You destroyed your marriage. You didn’t keep your daughter safe when you had the chance. You lost all of your money – and you’re going to prison for what you’ve done
.
‘You deserve everything that’s coming to you, you
prick,’ he says out loud before taking another swig of his scotch. The liquid burns his throat. He drags his feet towards the drinks cabinet and pours himself another.
He returns to his chair with the replenished tumbler, places it on the table and strokes the arms of the chair.
They designed this room together. The chair cost more than their first car. Now everything in the room, in the whole house, is going directly towards paying off his debts. When he gets out of prison, he will be an old man with children who have grown up without him. He won’t have his wife. He won’t have any security at all – no money, no home, no love, and no job. Absolutely nothing. All because of his own greed and arrogance.
I’ll never drink this beautiful stuff again
, he thinks, picking up the crystal tumbler and looking at the expensive, honey-coloured liquid inside.
Snow has settled on the ground outside. His SUV is covered, hiding the words that are carved into the paint.
He knows today is the day. He can feel it in his bones. He isn’t a religious man – or a man who believes in fate, karma, or premonitions – but somehow he knows that today he will be taken away for his crimes. He feels he should spend time with his son on his last day of freedom, but can’t bring himself to have Dominic see him in such a state: drunk before
ten in the morning and red-eyed from crying and lack of sleep, with stubble decorating his scratched cheeks. He didn’t bother to dress; he didn’t see the point. He came downstairs in his pyjamas, shut himself away in his study and began drinking. He watched the sunrise from the study window as he smoked cigars, drank scotch, and wallowed in self-hatred.

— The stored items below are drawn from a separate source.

Definition decode_all (n : nat) (st : DNSBuffer) : result (list (list bytes)) :=
  let* (ls, _) :=
    fold_left
      (fun acc _ =>
         let* (ls, st) := acc in
         let* (l, st) := decode_name 10 (-1) st in
         Ok ((ls ++ [label l])%list, st))
      (seq 0 n) (Ok ([], set_offset 0 st)) in
  Ok ls.

Example decode_name_doctest :
  (let* (_, st) := run five_names in decode_all 5 st) =
    Ok [[b "aaa"; b "bbb"; b "ccc"]; [b "aaa"; b "bbb"; b "ccc"];
        [b "xxx"; b "yyy"; b "zzz"]; [b "zzz"; b "xxx"; b "bbb"; b "ccc"];
        [b "aaa"; b "xxx"; b "bbb"; b "ccc"]].
Proof. vm_compute. reflexivity. Qed.

Example encode_name_list_doctest :
  (let* st := @encode_name ascii_only
                (of_list [b "a.aa"; b "b.bb"; b "c.cc"]) (DNSBuffer_init []) in
   let* (l, _) := decode_name 10 (-1) (set_offset 0 st) in
   Ok (List.length (label l))) = Ok 3%nat.
Proof. vm_compute. reflexivity. Qed.

Example encode_name_nocompress_doctest :
  (let* st := @encode_name_nocompress ascii_only (of_bytes (b "aaa.bbb.ccc."))
                (DNSBuffer_init []) in
   let n1 := len (data st) in
   let* st := @encode_name_nocompress ascii_only (of_bytes (b "aaa.bbb.ccc.")) st in
   let* ls := decode_all 2 st in
   Ok (n1, len (data st), ls)) =
    Ok (13, 26, [[b "aaa"; b "bbb"; b "ccc"]; [b "aaa"; b "bbb"; b "ccc"]]).
Proof. vm_compute. reflexivity. Qed.

Example DNSLabel_doctest :
  (let* l1 := @DNSLabel_init ascii_only (of_bytes (b "aaa.bbb.ccc.")) in
   let* l2 := @DNSLabel_init ascii_only (of_list [b "aaa"; b "bbb"; b "ccc"]) in
   let* l3 := @DNSLabel_init ascii_only (of_bytes (b "AAA.BBB.CCC")) in
   let* e := @DNSLabel_eq_any ascii_only l1 (of_bytes (b "AAA.BBB.CCC")) in
   Ok (DNSLabel_eq l1 l2, DNSLabel_eq l1 l3, e)) = Ok (true, true, true).
Proof. vm_compute. reflexivity. Qed.

(** Scenario S3 of the specification: a pointer [c00c] at offset 12 to
    itself fails with a buffer error. *)
Example self_pointer_scenario :
  decode_name 5 (-1)
    (set_offset 12 (DNSBuffer_init (repeat x00 12 ++ [xc0; x0c]))) =
    Raise BufferError.
Proof. vm_compute. reflexivity. Qed.

End Doctests.

(** * Further properties of the code *)

(** ** Bit fields *)

Import BitFacts.

(** X1: for non-negative [offset] and [bits], [get_bits] is the field of
    [bits] bits that starts at bit [offset]: the quotient by [2^offset]
    reduced modulo [2^bits], a value below [2^bits]. *)
Theorem get_bits_value data offset bits :
  0 <= offset -> 0 <= bits ->
  get_bits data offset bits = (data / 2 ^ offset) mod 2 ^ bits
  /\ 0 <= get_bits data offset bits < 2 ^ bits.
Proof.
  intros Ho Hb. rewrite get_bits_div_mod by lia.
  split; [reflexivity |]. apply Z.mod_pos_bound. apply Z.pow_pos_nonneg; lia.
Qed.

Lemma get_bits_value_witness :
  get_bits 50000 14 2 = (50000 / 2 ^ 14) mod 2 ^ 2
  /\ 0 <= get_bits 50000 14 2 < 2 ^ 2.
Proof. apply (get_bits_value 50000 14 2); lia. Defined.

(** X2: a field written by [set_bits] inside the low 16 bits is read back
    by [get_bits]: the result is [value] reduced to [bits] bits, whatever
    [data] was. *)
Theorem get_bits_set_bits data value offset bits :
  0 <= offset -> 0 <= bits -> offset + bits <= 16 ->
  get_bits (set_bits data value offset bits) offset bits = value mod 2 ^ bits.
Proof.
  intros Ho Hb H16. apply Z.bits_inj'. intros i Hi.
  rewrite get_bits_testbit, set_bits_testbit by lia.
  unfold in_field.
  destruct (Z.ltb_spec i bits) as [Hlt | Hge].
  - rewrite Z.mod_pow2_bits_low by lia.
    destruct (Z.leb_spec offset (i + offset)); [| lia].
    destruct (Z.ltb_spec (i + offset) (offset + bits)); [| lia].
    destruct (Z.ltb_spec (i + offset) 16); [| lia].
    cbn [andb negb]. rewrite andb_false_r, andb_true_r. cbn [orb].
    f_equal. lia.
  - rewrite Z.mod_pow2_bits_high by lia. apply andb_false_r.
Qed.

Lemma get_bits_set_bits_witness :
  get_bits (set_bits 43981 21 4 3) 4 3 = 21 mod 2 ^ 3.
Proof. apply (get_bits_set_bits 43981 21 4 3); lia. Defined.

(** X3: [set_bits] does not disturb another field of the low 16 bits: a
    field that does not overlap the written one reads as it did in
    [data]. *)
Theorem get_bits_set_bits_other data value offset bits offset' bits' :
  0 <= offset -> 0 <= bits -> 0 <= offset' -> 0 <= bits' ->
  offset' + bits' <= 16 ->
  offset' + bits' <= offset \/ offset + bits <= offset' ->
  get_bits (set_bits data value offset bits) offset' bits' =
    get_bits data offset' bits'.
Proof.
  intros Ho Hb Ho' Hb' H16 Hdisj. apply Z.bits_inj'. intros i Hi.
  rewrite !get_bits_testbit, set_bits_testbit by lia.
  destruct (Z.ltb_spec i bits') as [Hlt | Hge]; [| now rewrite !andb_false_r].
  rewrite !andb_true_r. unfold in_field.
  destruct (Z.ltb_spec (i + offset') 16); [| lia].
  destruct (Z.leb_spec offset (i + offset')),
    (Z.ltb_spec (i + offset') (offset + bits)); cbn [andb]; try lia;
    now rewrite andb_true_r.
Qed.

Lemma get_bits_set_bits_other_witness :
  get_bits (set_bits 43981 21 4 3) 8 8 = get_bits 43981 8 8.
Proof. apply (get_bits_set_bits_other 43981 21 4 3 8 8); lia. Defined.

(** X4: with a field inside the low 16 bits the result of [set_bits] is a
    16-bit value, for every integer [data] and [value]: whatever [data] has
    above bit 15 is dropped. *)
Theorem set_bits_is_16_bit data value offset bits :
  0 <= offset -> 0 <= bits -> offset + bits <= 16 ->
  0 <= set_bits data value offset bits < 65536
  /\ set_bits data value offset bits =
       set_bits (data mod 65536) value offset bits.
Proof.
  intros Ho Hb H16.
  assert (Hhigh : forall d i, 16 <= i ->
            Z.testbit (set_bits d value offset bits) i = false).
  { intros d i Hi. rewrite set_bits_testbit by lia. unfold in_field.
    destruct (Z.ltb_spec i (offset + bits)); [lia |].
    destruct (Z.ltb_spec i 16); [lia |].
    now rewrite !andb_false_r. }
  split.
  - assert (Hmod : set_bits data value offset bits =
                   set_bits data value offset bits mod 2 ^ 16).
    { apply Z.bits_inj'. intros i Hi.
      destruct (Z.ltb_spec i 16).
      - now rewrite Z.mod_pow2_bits_low by lia.
      - rewrite Z.mod_pow2_bits_high by lia. now apply Hhigh. }
    rewrite Hmod. change 65536 with (2 ^ 16). apply Z.mod_pos_bound. lia.
  - apply Z.bits_inj'. intros i Hi.
    rewrite !set_bits_testbit by lia.
    change 65536 with (2 ^ 16).
    destruct (Z.ltb_spec i 16).
    + now rewrite Z.mod_pow2_bits_low by lia.
    + rewrite Z.mod_pow2_bits_high by lia.
      unfold in_field. destruct (Z.ltb_spec i (offset + bits)); [lia |].
      now rewrite !andb_false_r.
Qed.

Lemma set_bits_is_16_bit_witness :
  0 <= set_bits 1000000 3 14 2 < 65536
  /\ set_bits 1000000 3 14 2 = set_bits (1000000 mod 65536) 3 14 2.
Proof. apply (set_bits_is_16_bit 1000000 3 14 2); lia. Defined.

(** ** [binary] *)

(** The doctests of [binary]: [binary(6789)], [binary(6789, 8)] and
    [binary(6789, reverse=True)]. *)
Example binary_doctests :
  binary 6789 16 false = [48;48;48;49;49;48;49;48;49;48;48;48;48;49;48;49]%N
  /\ binary 6789 8 false = [49;48;48;48;48;49;48;49]%N
  /\ binary 6789 16 true = [49;48;49;48;48;48;48;49;48;49;48;49;49;48;48;48]%N.
Proof. repeat split; reflexivity. Qed.

Lemma range_down_S (k : nat) :
  range_down (Z.of_nat (S k)) = Z.of_nat k :: range_down (Z.of_nat k).
Proof.
  unfold range_down. rewrite !Nat2Z.id. cbn [seq map]. f_equal; [lia |].
  rewrite <- seq_shift, map_map. apply map_ext. intros i. lia.
Qed.

Lemma shiftr_land_1 n y : 0 <= y -> Z.land (Z.shiftr n y) 1 = (n / 2 ^ y) mod 2.
Proof.
  intros Hy. rewrite Z.shiftr_div_pow2 by lia.
  change 1 with (Z.ones 1). now rewrite Z.land_ones by lia.
Qed.

Lemma digit_str_bit n y :
  0 <= y -> digit_str (Z.land (Z.shiftr n y) 1) = [if Z.testbit n y then 49%N else 48%N].
Proof.
  intros Hy. rewrite shiftr_land_1 by lia.
  rewrite <- Z.bit0_mod, Z.div_pow2_bits, Z.add_0_l by lia.
  now destruct (Z.testbit n y).
Qed.

(** The digits of [binary], most significant first. *)
Lemma binary_digits n (k : nat) :
  binary n (Z.of_nat k) false =
    map (fun y => if Z.testbit n y then 49%N else 48%N) (range_down (Z.of_nat k)).
Proof.
  unfold binary. induction k as [| k IH]; [reflexivity |].
  rewrite range_down_S. cbn [map concat].
  rewrite digit_str_bit by lia. cbn [app]. f_equal. exact IH.
Qed.

Lemma concat_singletons {A B} (f : A -> B) (l : list A) :
  concat (map (fun x => [f x]) l) = map f l.
Proof. induction l as [| x l IH]; [reflexivity |]. cbn. now rewrite IH. Qed.

Lemma binary_reverse_digits n (k : nat) :
  binary n (Z.of_nat k) true =
    rev (map (fun y => if Z.testbit n y then 49%N else 48%N) (range_down (Z.of_nat k))).
Proof.
  unfold binary.
  assert (Hpos : Forall (fun y => 0 <= y) (range_down (Z.of_nat k))).
  { unfold range_down. apply Forall_forall. intros y Hy.
    apply list_elem_of_In, in_map_iff in Hy. destruct Hy as (i & <- & Hi).
    apply in_seq in Hi. lia. }
  assert (Hmap : map (fun y => digit_str (Z.land (Z.shiftr n y) 1))
                   (range_down (Z.of_nat k)) =
                 map (fun y => [if Z.testbit n y then 49%N else 48%N])
                   (range_down (Z.of_nat k))).
  { induction Hpos as [| y l Hy _ IH]; [reflexivity |].
    cbn [map]. rewrite digit_str_bit by lia. now rewrite IH. }
  cbv zeta. rewrite Hmap, <- !map_rev. apply concat_singletons.
Qed.

Lemma lookup_map {A B} (f : A -> B) (l : list A) (i : nat) :
  map f l !! i = option_map f (l !! i).
Proof.
  revert i. induction l as [| x l IH]; intros [| i]; try reflexivity.
  cbn [map]. apply IH.
Qed.

Lemma range_down_lookup (k i : nat) :
  (i < k)%nat -> range_down (Z.of_nat k) !! i = Some (Z.of_nat k - 1 - Z.of_nat i).
Proof.
  intros Hi. unfold range_down. rewrite Nat2Z.id, lookup_map.
  rewrite lookup_seq_lt by exact Hi. reflexivity.
Qed.

Lemma base2_digits n (k : nat) :
  forall acc,
    fold_left base2_step
      (map (fun y => if Z.testbit n y then 49%N else 48%N) (range_down (Z.of_nat k)))
      (Some acc) =
    Some (acc * 2 ^ Z.of_nat k + n mod 2 ^ Z.of_nat k).
Proof.
  induction k as [| k IH]; intros acc.
  - change (Z.of_nat 0) with 0.
    replace (acc * 2 ^ 0 + n mod 2 ^ 0) with acc
      by (rewrite Z.pow_0_r, Z.mod_1_r; lia).
    reflexivity.
  - rewrite range_down_S. cbn [map fold_left].
    assert (Hstep : base2_step (Some acc)
                      (if Z.testbit n (Z.of_nat k) then 49%N else 48%N) =
                    Some (2 * acc + Z.b2z (Z.testbit n (Z.of_nat k))))
      by (destruct (Z.testbit n (Z.of_nat k)); cbn; f_equal; lia).
    rewrite Hstep, IH. f_equal.
    rewrite Nat2Z.inj_succ, Z.pow_succ_r by lia.
    rewrite (Z.mul_comm 2 (2 ^ Z.of_nat k)), Z.rem_mul_r by lia.
    rewrite <- Z.bit0_mod, Z.div_pow2_bits by lia.
    replace (0 + Z.of_nat k) with (Z.of_nat k) by lia.
    generalize (2 ^ Z.of_nat k) (n mod 2 ^ Z.of_nat k)
      (Z.b2z (Z.testbit n (Z.of_nat k))). intros p r t. lia.
Qed.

He wonders if Louise will come to court when he is sentenced, or if she will ever visit him in prison. Will Brooke be found? Will she come to see him or will it be just Dominic? Or will Dominic grow up to resent him for what he has done and not visit either?

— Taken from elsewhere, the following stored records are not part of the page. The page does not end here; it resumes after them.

(* ===================================================================== *)
(** ** StrokeFeatureExtractor *)
(* ===================================================================== *)

Record StrokeFeatures : Type := mkStrokeFeatures {
  center : R * R;
  length_ : R;
  angle : R;
  start_point : R * R;
  end_point : R * R;
  points : ndarray
}.

Fixpoint segment_lengths (dx dy : list R) : list R :=
  match dx, dy with
  | a :: dx', b :: dy' => sqrt (a ^ 2 + b ^ 2) :: segment_lengths dx' dy'
  | _, _ => []
  end.

Definition chord_threshold : R := (1 / 1000000)%R.

Definition extract (stroke : ndarray) : result StrokeFeatures :=
  x <~ row stroke 0 ;;
  y <~ row stroke 1 ;;
  let center := (mean x, mean y) in
  let dx := diff x in
  let dy := diff y in
  let length := Rsum (segment_lengths dx dy) in
  x0 <~ index x 0 ;;
  y0 <~ index y 0 ;;
  let start := (x0, y0) in
  xl <~ index_last x ;;
  yl <~ index_last y ;;
  let end_ := (xl, yl) in
  let vec := vsub end_ start in
  let angle :=
    if Rgtb (norm2 vec) chord_threshold then arctan2 (fst vec) (snd vec)
    else 0%R in
  inr (mkStrokeFeatures center length angle start end_ (firstn 2 stroke)).

(* ===================================================================== *)
(** ** FitnessFunction *)
(* ===================================================================== *)

Record FitnessFunction : Type := mkFitnessFunction {
  alpha : R;
  beta : R;
  gamma : R;
  epsilon : R
}.

(** Top-left corner of the box of feature centers; [np.zeros(2)] for an
    empty list. *)
Definition bbox_tl (features : list StrokeFeatures) : result (R * R) :=
  match features with
  | [] => inr (0%R, 0%R)
  | _ =>
      mx <~ amin (map (fun f => fst (center f)) features) ;;
      my <~ amin (map (fun f => snd (center f)) features) ;;
      inr (mx, my)
  end.

(** [abs(a - b)] folded onto the shorter arc. *)
Definition angle_difference (a b : R) : R :=
  let d_angle := Rabs (a - b) in
  if Rgtb d_angle PI then (2 * PI - d_angle)%R else d_angle.

Definition pair_distance (self : FitnessFunction)
  (written_bbox_tl ref_bbox_tl : R * R)
  (written_feat ref_feat : StrokeFeatures) : R :=
  let d_center := norm2 (vsub (center written_feat) (center ref_feat)) in
  let d_length := Rabs (length_ written_feat - length_ ref_feat) in
  let d_angle := angle_difference (angle written_feat) (angle ref_feat) in
  let written_rel_dist :=
    norm2 (vsub (center written_feat) written_bbox_tl) in
  let ref_rel_dist := norm2 (vsub (center ref_feat) ref_bbox_tl) in
  let d_relative := Rabs (written_rel_dist - ref_rel_dist) in
  (alpha self * d_center + beta self * d_length + gamma self * d_angle
   + epsilon self * d_relative)%R.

Outside the window, a police car, accompanied by a black, unmarked car, pulls up outside the house.
It’s time
.
He gets out of the chair and makes his way into the hallway, trembling. He stands at the bottom of the stairs.
‘Dominic! Come downstairs! Quickly!’
He listens to his son’s small footsteps bound across the living room floor towards the stairs. He appears at the top of the staircase and makes his way down quickly, as commanded.
‘Yes, Dad?’
Michael kneels down on one knee and places a hand gently on his son’s shoulder.
‘I need to tell you something.’
He waits obediently for his father to speak.
‘I haven’t always done good things. I’ve made mistakes. I’ve made bad decisions. Life is going to become a lot harder because of some of them, and I’m really sorry. I need you to remember how much I love you, and how none of this is your fault.’
He stares intensely into his son’s eyes. Dominic stares back confused, but with unfaltering devotion towards his father.
‘I’ve loved you from the second I listened to your heart beating while you were in your mother’s womb. I loved you when my hand felt the first kick you made inside your mother’s belly. The first time you cried. The first time I had to change your nappy. Every first time in your life has made me so damn proud, son. I love you more than anything.’